* [Activity] Count, in the data that follows, every line with the string "makes", and give that count as the whole reply.

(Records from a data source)
(** C10.  A path that is neither loaded in the store nor on disk, or whose
    record in the store is a tombstone: [read] throws when the options have
    no [defaults], and returns the default, whatever it is (the empty string
    and [null] included), when they have one. *)
Theorem read_missing_or_deleted S p o :
  (peek E S p = None /\ disk E (resolve E p) = None)
  \/ (exists f, peek E S p = Some f /\ isTomb f) ->
  fst (read E S p o) =
  match defaults o with
  | Some d => Ok d
  | None => Err (ReadError p)
  end.
Proof.
  intros H. unfold read, get.
  destruct H as [[Hp Hd]|(f & Hp & Hc & _)]; rewrite Hp.
  - unfold loadFile. rewrite Hd. simpl. now destruct (defaults o).
  - rewrite Hc. now destruct (defaults o).
Qed.

End ReadFacts.

(** ** [commitFileAsync] *)

Section CommitFacts.

Variable dirname : string -> string.
Variable umask : Z.

Lemma permBits_chmod m : permBits (Z.land m 4095) = permBits m.
Proof. unfold permBits. now rewrite <- Z.land_assoc. Qed.

Lemma updDisk_same d p n : updDisk d p n p = n.
Proof. unfold updDisk. now rewrite String.eqb_refl. Qed.

Lemma updDisk_other d p n q : q <> p -> updDisk d p n q = d q.
Proof. unfold updDisk. intros H. apply String.eqb_neq in H. now rewrite H. Qed.

Lemma ensureDir_ok d dir made :
  ensureDir d dir = Ok made ->
  fst made dir = Some Directory /\ forall q, q <> dir -> fst made q = d q.
Proof.
  unfold ensureDir. destruct (d dir) as [[|]|] eqn:Hdir; intros [= <-]; simpl.
  - now split.
  - split; [apply updDisk_same|]. intros q Hq. now apply updDisk_other.
Qed.

Lemma writeFile_ok d p data m written :
  writeFile umask d p data m = Ok written ->
  snd written = [SysWriteFile p data]
  /\ (exists perm, fst written p = Some (RegularFile data perm))
  /\ forall q, q <> p -> fst written q = d q.
Proof.
  unfold writeFile. destruct (d p) as [[old perm|]|]; intros [= <-]; simpl;
    (split; [reflexivity|]);
    (split; [rewrite updDisk_same; eauto|]);
    intros q Hq; now apply updDisk_other.
Qed.

(** After [applyMode] the permission bits on disk are the ones asked for. *)
Lemma applyMode_ok d p data perm m :
  d p = Some (RegularFile data perm) ->
  (exists perm', fst (applyMode d p m) p = Some (RegularFile data perm')
                 /\ forall mm, m = Some mm -> permBits perm' = permBits mm)
  /\ forall q, q <> p -> fst (applyMode d p m) q = d q.
Proof.
  intros Hp. unfold applyMode. destruct m as [mm|].
  - rewrite Hp.
    destruct (Z.eqb (permBits perm) (permBits mm)) eqn:Heq; simpl.
    + split; [|reflexivity]. exists perm. split; [exact Hp|].
      intros ? [= <-]. now apply Z.eqb_eq.
    + unfold chmod. rewrite Hp. split.
      * exists (Z.land mm 4095). split; [apply updDisk_same|].
        intros ? [= <-]. apply permBits_chmod.
      * intros q Hq. now apply updDisk_other.
  - simpl. split; [|reflexivity]. exists perm. split; [exact Hp|discriminate].
Qed.

Lemma commit_modified_settles d S f data r :
  state f = Some STATE_MODIFIED ->
  contents f = Some data ->
  dirname (path f) <> path f ->
  commitFileAsync dirname umask d S f = Ok r ->
  settled dirname (c_disk r) f data /\ existsb isWrite (c_trace r) = true.
Proof.
  intros Hs Hc Hne. unfold commitFileAsync. rewrite Hs, Hc.
  set (m := match stat f with Some st => Some (mode st) | None => None end).
  destruct (ensureDir _ _) as [made|] eqn:Hmade; simpl; [|discriminate].
  destruct (writeFile _ _ _ _ _) as [written|] eqn:Hwritten; simpl; [|discriminate].
  intros [= <-]. simpl.
  destruct (ensureDir_ok _ _ _ Hmade) as [Hdir _].
  destruct (writeFile_ok _ _ _ _ _ Hwritten) as (Ht & (perm & Hp) & Hframe).
  destruct (applyMode_ok (fst written) (path f) data perm m Hp) as ((perm' & Hp' & Hbits) & Hframe').
  split.
  - split.
    + now rewrite Hframe', Hframe.
    + exists perm'. split; [exact Hp'|].
      intros st Hst. apply Hbits. subst m. now rewrite Hst.
  - rewrite Ht, existsb_app, existsb_app. simpl. now rewrite orb_true_r.
Qed.

Lemma commit_unmodified d S f :
  state f = None ->
  commitFileAsync dirname umask d S f =
  Ok {| c_disk := d; c_store := S; c_file := f; c_trace := [] |}.
Proof. intros H. unfold commitFileAsync. now rewrite H. Qed.

Lemma commit_state_reset d S f r :
  commitFileAsync dirname umask d S f = Ok r -> state (c_file r) = None.
Proof.
  unfold commitFileAsync. destruct (state f) as [[|]|] eqn:Hs.
  - destruct (contents f); [|discriminate].
    destruct (ensureDir _ _) as [made|]; simpl; [|discriminate].
    destruct (writeFile _ _ _ _ _) as [written|]; simpl; [|discriminate].
    now intros [= <-].
  - destruct (d (path f)); now intros [= <-].
  - now intros [= <-].
Qed.

(** On a disk that a commit of the record has settled, a commit of the record
    writes the contents and does nothing else. *)
Lemma commit_on_settled d S f data :
  state f = Some STATE_MODIFIED ->
  contents f = Some data ->
  settled dirname d f data ->
  exists r, commitFileAsync dirname umask d S f = Ok r
            /\ c_trace r = [SysWriteFile (path f) data].
Proof.
  intros Hs Hc (Hdir & perm & Hp & Hperm).
  unfold commitFileAsync. rewrite Hs, Hc.
  unfold ensureDir. rewrite Hdir. simpl.
  unfold writeFile. rewrite Hp. simpl.
  unfold applyMode. rewrite updDisk_same.
  destruct (stat f) as [st|]; simpl.
  - rewrite (Hperm st eq_refl), Z.eqb_refl. simpl. eauto.
  - eauto.
Qed.

(** C9.  Committing a record whose state is unmodified makes no file-system
    call and returns the disk, the store and the record as they were.
    Committing a modified record writes its contents to disk; committing
    the record the first commit left (now unmodified) makes no call at all,
    and committing the modified record once more, with the mode it had,
    writes again and makes no mode-change call. *)
Theorem commit_unmodified_and_repeated d S f data r1 :
  state f = Some STATE_MODIFIED ->
  contents f = Some data ->
  dirname (path f) <> path f ->
  commitFileAsync dirname umask d S f = Ok r1 ->
  (forall d' S' g, state g = None ->
     commitFileAsync dirname umask d' S' g =
     Ok {| c_disk := d'; c_store := S'; c_file := g; c_trace := [] |})
  /\ existsb isWrite (c_trace r1) = true
  /\ commitFileAsync dirname umask (c_disk r1) (c_store r1) (c_file r1) =
     Ok {| c_disk := c_disk r1; c_store := c_store r1; c_file := c_file r1;
           c_trace := [] |}
  /\ exists r2,
       commitFileAsync dirname umask (c_disk r1) (c_store r1) f = Ok r2
       /\ existsb isWrite (c_trace r2) = true
       /\ existsb isChmod (c_trace r2) = false.
Proof.
  intros Hs Hc Hne H1.
  destruct (commit_modified_settles d S f data r1 Hs Hc Hne H1) as [Hset Hw].
  split; [|split; [|split]].
  - intros d' S' g Hg. now apply commit_unmodified.
  - exact Hw.
  - apply commit_unmodified. exact (commit_state_reset d S f r1 H1).
  - destruct (commit_on_settled (c_disk r1) (c_store r1) f data Hs Hc Hset)
      as (r2 & H2 & Ht).
    exists r2. rewrite Ht. now split.
Qed.

End CommitFacts.

(** * Worked cases *)

Section Worked.

Import Posix Cases.

(** C1 as stated fails: [/a/x.txt] is held by the store and is on disk, and
    the request names it and a pattern that matches it.  The disk matches
    and the store files both list it, and it is copied twice. *)
Lemma glob_copy_lists_store_source_twice :
  resolveSources (env "/a" oneOnDisk) (storeOf [memFile "/a/x.txt" "X"])
    (FromArray ["/a/x.txt"; "/a/*.txt"]) plain
  = Ok {| diskFiles := ["/a/x.txt"]; storeFiles := ["/a/x.txt"];
          globResolved := [starTxt] |}
  /\ ~ NoDup (["/a/x.txt"] ++ ["/a/x.txt"])
  /\ copyAsync (env "/a" oneOnDisk) (storeOf [memFile "/a/x.txt" "X"])
       (FromArray ["/a/x.txt"; "/a/*.txt"]) "/out" plain None
     = Ok [CopySingleAsync "/a/x.txt" "/out/x.txt"; CopySingle "/a/x.txt" "/out/x.txt"].
Proof.
  split; [reflexivity|]. split; [|reflexivity].
  intros H. inversion H as [|? ? Hnotin _]; subst. apply Hnotin. now left.
Qed.

Lemma glob_copy_adds_unlisted_store_matches_witness :
  resolveSources (env "/a" oneOnDisk)
    (storeOf [memFile "/a/x.txt" "X"; memFile "/a/y.txt" "Y"])
    (FromString "/a/*.txt") plain
  = Ok {| diskFiles := ["/a/x.txt"]; storeFiles := ["/a/y.txt"];
          globResolved := [starTxt] |}
  /\ exists patterns,
       scanStore (env "/a" oneOnDisk) ["/a/x.txt"] patterns
         (storeOf [memFile "/a/x.txt" "X"; memFile "/a/y.txt" "Y"]) = ["/a/y.txt"]
       /\ (forall p,
            In p (scanStore (env "/a" oneOnDisk) ["/a/x.txt"] patterns
                    (storeOf [memFile "/a/x.txt" "X"; memFile "/a/y.txt" "Y"])) <->
            exists file,
              In file [memFile "/a/x.txt" "X"; memFile "/a/y.txt" "Y"] /\ path file = p
              /\ includes ["/a/x.txt"] (path file) = false
              /\ dynamic (path file) = false
              /\ filter (matchesAny patterns) [path file] <> []).
Proof.
  split; [reflexivity|].
  destruct (glob_copy_adds_unlisted_store_matches (env "/a" oneOnDisk)
              (storeOf [memFile "/a/x.txt" "X"; memFile "/a/y.txt" "Y"])
              (FromString "/a/*.txt") plain
              {| diskFiles := ["/a/x.txt"]; storeFiles := ["/a/y.txt"];
                 globResolved := [starTxt] |}
              eq_refl ltac:(discriminate))
    as (patterns & Hpat & _ & _ & Hscan & _).
  exists patterns. split; [|exact Hscan].
  simpl in Hpat. injection Hpat as <-. reflexivity.
Defined.

Lemma no_source_matched_assertion_witness :
  copyAsync (env "/a" []) (storeOf []) (FromString "/a/*.txt") "/out" plain None
  = Err (NoMatchError (FromString "/a/*.txt")).
Proof.
  apply (no_source_matched_assertion (env "/a" []) (storeOf [])
           (FromString "/a/*.txt") "/out" plain None
           {| diskFiles := []; storeFiles := []; globResolved := [starTxt] |});
    reflexivity.
Defined.

(** C3 as stated fails: the source is a string with a glob character that
    names a file the store holds, and [/out] is a regular file.  The string
    is copied as one existing file, onto [/out] itself, and nothing is
    thrown. *)
Lemma dynamic_source_copied_onto_file :
  hasDynamicPattern (env "/a" withOut) (FromString "/a/*.txt") = true
  /\ exists_ (env "/a" withOut) (storeOf [memFile "/a/*.txt" "X"]) "/out" = true
  /\ statSync_isDirectory (env "/a" withOut) "/out" = Ok false
  /\ copyAsync (env "/a" withOut) (storeOf [memFile "/a/*.txt" "X"])
       (FromString "/a/*.txt") "/out" plain None
     = Ok [CopySingle "/a/*.txt" "/out"].
Proof. repeat split. Qed.

Lemma destination_is_directory_witness :
  exists e,
    copyAsync (env "/a" withOut) (storeOf []) (FromArray ["/a/x.txt"]) "/out" plain None
    = Err e
    /\ isAssertionError e = true.
Proof.
  destruct (destination_is_directory (env "/a" withOut) (storeOf [])
              (FromArray ["/a/x.txt"]) "/out" plain None
              {| diskFiles := ["/a/x.txt"]; storeFiles := [];
                 globResolved := [{| rfrom := "/a/x.txt"; resolvedFrom := "/a/x.txt" |}] |}
              eq_refl eq_refl) as [Hdir _].
  destruct (Hdir (or_introl eq_refl)) as [_ Hthrow].
  apply Hthrow; reflexivity.
Defined.

Lemma append_concatenates_witness :
  (* with a hook, as in the copyTpl test: the text is appended to itself *)
  (exists S',
     _copySingleAsync (env "/a" [])
       (storeOf [memFile "/new/path/file-append.txt" newContent])
       "/a/file-tpl.txt" "/new/path/file-append.txt" hookedAppending = Ok S'
     /\ exists d', peek (env "/a" []) S' "/new/path/file-append.txt" = Some d'
                   /\ contents d' = Some (newContent ++ newContent)%string)
  (* without a hook: the contents of the source *)
  /\ (exists S',
        _copySingleAsync (env "/a" [])
          (storeOf [memFile "/new/path/file-append.txt" newContent;
                    memFile "/a/s.txt" newContent])
          "/a/s.txt" "/new/path/file-append.txt" appending = Ok S'
        /\ exists d', peek (env "/a" []) S' "/new/path/file-append.txt" = Some d'
                      /\ contents d' = Some (newContent ++ newContent)%string).
Proof.
  split.
  - apply (append_concatenates (env "/a" [])
             (storeOf [memFile "/new/path/file-append.txt" newContent])
             "/a/file-tpl.txt" "/new/path/file-append.txt" hookedAppending
             (memFile "/new/path/file-append.txt" newContent)
             newContent newContent);
      reflexivity.
  - apply (append_concatenates (env "/a" [])
             (storeOf [memFile "/new/path/file-append.txt" newContent;
                       memFile "/a/s.txt" newContent])
             "/a/s.txt" "/new/path/file-append.txt" appending
             (memFile "/new/path/file-append.txt" newContent)
             newContent newContent);
      reflexivity.
Defined.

* [Output of the task] 3